The number of homes for sale rose from a month earlier to 1.11 million, but this is still the smallest July inventory—normally a big month for sales—since 1999. Single-family homes for sale are near their lowest level since the 1980s.
This suspended animation housing market will likely have broader economic consequences. By raising the cost of moving for a new job, it is likely to contribute to a less liquid market in labor and inefficient geographical distribution of labor. The immobility introduces frictions into the economy, preventing workers from going where there is the most demand. This can slow economic growth.
Similarly, it can contribute to inflation. The lack of inventory will encourage the owners of rental properties to raise rents—as will the renewed climb in home prices. This will drive up inflation on its own. But there’s also the wage-inflating effects created by the mortgage lock-in. In order to entice workers to move for jobs, employers will have to offer higher wages to compensate for increased mortgage costs.
Perhaps the least noticed challenge created by the legacy low rates is that they will likely make it harder to stimulate the economy in a future downturn.
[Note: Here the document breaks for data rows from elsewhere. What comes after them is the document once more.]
(* ================================================================== *)
(** * JSON text *)
(* ================================================================== *)

Definition DQUOTE : ascii := "034"%char.
Definition BACKSLASH : ascii := "092"%char.
Definition BACKTICK : ascii := "096"%char.

Definition is_json_ws (c : ascii) : bool :=
  Ascii.eqb c " " || Ascii.eqb c "009" || Ascii.eqb c LF || Ascii.eqb c "013".

Fixpoint skip_ws (s : string) : string :=
  match s with
  | String c rest => if is_json_ws c then skip_ws rest else s
  | EmptyString => EmptyString
  end.

Definition is_digit (c : ascii) : bool :=
  let n := nat_of_ascii c in (48 <=? n)%nat && (n <=? 57)%nat.

Definition hex_value (c : ascii) : option N :=
  let n := N_of_ascii c in
  if ((48 <=? n) && (n <=? 57))%N then Some (n - 48)%N
  else if ((97 <=? n) && (n <=? 102))%N then Some (n - 87)%N
  else if ((65 <=? n) && (n <=? 70))%N then Some (n - 55)%N
  else None.

(** Four hexadecimal digits: a UTF-16 code unit. *)
Definition hex4 (s : string) : option (N * string) :=
  match s with
  | String a (String b (String c (String d rest))) =>
      match hex_value a, hex_value b, hex_value c, hex_value d with
      | Some x, Some y, Some z, Some t => Some (((x * 16 + y) * 16 + z) * 16 + t, rest)%N
      | _, _, _, _ => None
      end
  | _ => None
  end.

Definition byte_string (n : N) : string := String (ascii_of_N n) EmptyString.

(** The UTF-8 bytes of a code point. *)
Definition utf8_encode (cp : N) : string :=
  if (cp <? 128)%N then byte_string cp
  else if (cp <? 2048)%N then
    byte_string (192 + cp / 64) ++ byte_string (128 + cp mod 64)
  else if (cp <? 65536)%N then
    byte_string (224 + cp / 4096) ++ byte_string (128 + (cp / 64) mod 64)
    ++ byte_string (128 + cp mod 64)
  else
    byte_string (240 + cp / 262144) ++ byte_string (128 + (cp / 4096) mod 64)
    ++ byte_string (128 + (cp / 64) mod 64) ++ byte_string (128 + cp mod 64).

Definition is_high_surrogate (u : N) : bool := ((55296 <=? u) && (u <? 56320))%N.
Definition is_low_surrogate (u : N) : bool := ((56320 <=? u) && (u <? 57344))%N.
Ordinarily, when the Fed cuts its interest rate target, this very quickly filters through to the mortgage market, which in turn stimulates home buying, selling, and building. The housing sector is typically regarded as one of the most direct channels through which monetary policy acts on the economy. The economy also gets a boost from refinancing, as homeowners take out new loans on their homes and spend down their equity.
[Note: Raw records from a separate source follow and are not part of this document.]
(** C3 (what the code does).  When [chunkSize - overlap <= 0] and the text
    is longer than [chunkSize] and not blank, the loop of [chunkText] does
    not end: no amount of fuel yields a result. *)
Theorem chunkText_nonpositive_step_diverges
    (text : jsstring) (chunkSize overlap : Z) :
  chunkSize - overlap <= 0 ->
  (exists c, In c text /\ is_whitespace c = false) ->
  chunkSize < len text ->
  forall fuel, chunkText fuel text chunkSize overlap = None.
Proof.
  intros Hstep Hvis Hlong fuel; unfold chunkText.
  pose proof (visible_nonempty text Hvis) as Hpos.
  apply blank_false_iff in Hvis; rewrite Hvis.
  destruct (len text <=? chunkSize) eqn:Hs; [apply Z.leb_le in Hs; lia|].
  apply chunkText_loop_diverges; lia.
Qed.

Lemma chunkText_nonpositive_step_diverges_witness :
  chunkText 1000 (str "abc") 2 2 = None.
Proof.
  refine (chunkText_nonpositive_step_diverges (str "abc") 2 2 _ _ _ 1000%nat).
  - lia.
  - exists 97%N; split; [left; reflexivity | reflexivity].
  - vm_compute; reflexivity.
Defined.

(** C4 (amended).  A text that holds a unit other than white space and is
    no longer than [chunkSize] comes back as the single chunk [text], from
    both chunkers; [chunkTextSmart] does not trim it on this path. *)
Theorem chunkers_short_text (fuel : nat) (text : jsstring)
    (chunkSize overlap : Z) :
  (exists c, In c text /\ is_whitespace c = false) ->
  len text <= chunkSize ->
  chunkText fuel text chunkSize overlap = Some [text]
  /\ chunkTextSmart fuel text chunkSize overlap = Some [text].
Proof.
  intros Hvis Hs; unfold chunkText, chunkTextSmart.
  apply blank_false_iff in Hvis; rewrite Hvis.
  apply Z.leb_le in Hs; rewrite Hs; split; reflexivity.
Qed.

Lemma chunkers_short_text_witness :
  chunkText 0 (str " a") 5 0 = Some [str " a"]
  /\ chunkTextSmart 0 (str " a") 5 0 = Some [str " a"].
Proof.
  apply (chunkers_short_text 0 (str " a") 5 0).
  - exists 97%N; split; [right; left; reflexivity | reflexivity].
  - vm_compute; discriminate.
Defined.

(** C4 as stated fails twice: a non-empty text of white space yields no
    chunk at all, and [chunkTextSmart] returns a short text untrimmed. *)
Lemma chunkers_short_text_counterexample :
  (str " " <> [] /\ len (str " ") <= 5
   /\ chunkText 1 (str " ") 5 0 <> Some [str " "])
  /\ (str " a" <> [] /\ len (str " a") <= 5
      /\ chunkTextSmart 1 (str " a") 5 0 <> Some [trim (str " a")]).
Proof.
  repeat split; try discriminate; vm_compute; discriminate.
Qed.

(** C9.  A text that is empty or all white space yields the empty
    sequence from both chunkers, whatever the parameters. *)
Theorem chunkers_blank_text (fuel : nat) (text : jsstring)
    (chunkSize overlap : Z) :
  (forall c, In c text -> is_whitespace c = true) ->
  chunkText fuel text chunkSize overlap = Some []
  /\ chunkTextSmart fuel text chunkSize overlap = Some [].
Proof.
  intros Hws; unfold chunkText, chunkTextSmart.
  assert (Hb : blank text = true).
  { apply blank_true_iff, forallb_forall; exact Hws. }
  rewrite Hb; split; reflexivity.
Qed.

Lemma chunkers_blank_text_witness :
  chunkText 0 (str "  " ++ [LF]) 2 0 = Some []
  /\ chunkTextSmart 0 (str "  " ++ [LF]) 2 0 = Some [].
Proof.
  apply (chunkers_blank_text 0 (str "  " ++ [LF]) 2 0).
  intros c [<- | [<- | [<- | []]]]; reflexivity.
Defined.

(** C5 (amended).  With [chunkSize > 0] and [0 <= overlap < chunkSize], for
    a text that is empty or holds a unit other than white space, the
    chunks of [chunkText], concatenated after the first [overlap] units of
    every chunk but the first are dropped, are the text again. *)
Theorem chunkText_roundtrip (fuel : nat) (text : jsstring)
    (chunkSize overlap : Z) :
  0 < chunkSize -> 0 <= overlap < chunkSize ->
  text = [] \/ (exists c, In c text /\ is_whitespace c = false) ->
  (iterations_bound text chunkSize overlap <= fuel)%nat ->
  exists chunks,
    chunkText fuel text chunkSize overlap = Some chunks
    /\ dedup_concat overlap chunks = text.
Proof.
  intros Hc Ho Htext Hfuel.
  destruct Htext as [-> | Hvis].
  - exists []; split; reflexivity.
  - unfold chunkText.
    apply blank_false_iff in Hvis; rewrite Hvis.
    destruct (len text <=? chunkSize) eqn:Hs.
    + exists [text]; split; [reflexivity|].
      simpl; apply app_nil_r.
    + apply Z.leb_gt in Hs.
      destruct (chunkText_loop_returns text chunkSize overlap Hc Ho Hs)
        as [chunks [Hrun _]].
      apply (chunkText_loop_mono _ _ _ _ fuel) in Hrun; [|exact Hfuel].
      exists chunks; split; [exact Hrun|].
      apply chunkText_loop_covers in Hrun; try lia.
      destruct Hrun as [new [-> [Hcat Hhead]]].
      destruct Hhead as [rest ->]; [lia|].
      simpl in Hcat |- *.
      replace (Z.min chunkSize (len text)) with chunkSize in * by lia.
      set (first := substring text 0 chunkSize) in *.
      rewrite <- (firstn_skipn (Z.to_nat overlap) first), <- app_assoc, Hcat.
      subst first; rewrite substring_from_start by lia.
      rewrite firstn_firstn.
      replace (Nat.min (Z.to_nat overlap) (Z.to_nat chunkSize))
        with (Z.to_nat overlap) by lia.
      apply firstn_skipn.
Qed.

Lemma chunkText_roundtrip_witness :
  exists chunks,
    chunkText 4 (str "abcdefghij") 4 1 = Some chunks
    /\ dedup_concat 1 chunks = str "abcdefghij".
Proof.
  apply (chunkText_roundtrip 4 (str "abcdefghij") 4 1).
  - lia.
  - lia.
  - right; exists 97%N; split; [left; reflexivity | reflexivity].
  - vm_compute; lia.
Defined.

(** C5 as stated fails on a text of white space: no chunk is returned, so
    nothing is reconstructed. *)
Lemma chunkText_roundtrip_counterexample :
  0 < 1 /\ 0 <= 0 < 1
  /\ chunkText (iterations_bound (str " ") 1 0) (str " ") 1 0 = Some []
  /\ dedup_concat 0 [] <> str " ".
Proof.
  repeat split; try lia; try reflexivity; discriminate.
Qed.

(** C6 (amended).  On a text of 2500 units that is not all white space,
    [chunkText] with [chunkSize = 1000] and [overlap = 200] returns the
    three chunks of the ranges [0,1000), [800,1800) and [1600,2500), in
    three turns of its loop. *)
Theorem chunkText_2500 (fuel : nat) (text : jsstring) :
  len text = 2500 ->
  (exists c, In c text /\ is_whitespace c = false) ->
  (3 <= fuel)%nat ->
  chunkText fuel text 1000 200
  = Some [substring text 0 1000; substring text 800 1800;
          substring text 1600 2500].
Proof.
  intros Hlen Hvis Hfuel; unfold chunkText.
  apply blank_false_iff in Hvis; rewrite Hvis, Hlen; simpl.
  destruct fuel as [|[|[|fuel]]]; try lia.
  rewrite chunkText_loop_continue by lia.
  rewrite chunkText_loop_continue by lia.
  rewrite chunkText_loop_last by lia.
  rewrite Hlen; reflexivity.
Qed.

Lemma chunkText_2500_witness :
  chunkText 3 (repeat 97%N 2500) 1000 200
  = Some [substring (repeat 97%N 2500) 0 1000;
          substring (repeat 97%N 2500) 800 1800;
          substring (repeat 97%N 2500) 1600 2500].
Proof.
  apply (chunkText_2500 3 (repeat 97%N 2500)).
  - vm_compute; reflexivity.
  - exists 97%N; split; [left; reflexivity | reflexivity].
  - lia.
Defined.

(** C6 as stated fails on 2500 spaces: the guard returns no chunk. *)
Lemma chunkText_2500_counterexample :
  len (repeat 32%N 2500) = 2500
  /\ chunkText 3 (repeat 32%N 2500) 1000 200 = Some [].
Proof.
  split; vm_compute; reflexivity.
Qed.

(** ** The boundary-aware chunker *)

(** *** [lastIndexOf] *)

Lemma startsWith_len (s pat : jsstring) :
  startsWith s pat = true -> len pat <= len s.
Proof.
  revert s; induction pat as [|p pat IH]; intros s H.
  - unfold len; simpl; lia.
  - destruct s as [|c s]; simpl in H; [discriminate|].
    apply andb_true_iff in H; destruct H as [_ H]; apply IH in H.
    unfold len in *; simpl; lia.
Qed.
The next time the Fed cuts rates, however, it may have to cut deeper in order to juice home sales. Many homeowners will not necessarily be tempted to sell because even with a lower mortgage rate than the current one, they’ll still be facing rates higher than their legacy mortgage. Refinancings will be even harder to ignite, which means the stimulus from the extra spending that they normally engender will be sparse.
The ultra-low interest rate policies adopted in the wake of the Great Recession and to fight off the pandemic downturn were never going to be costless. We’re only now finding out just how high a tab we have rung up.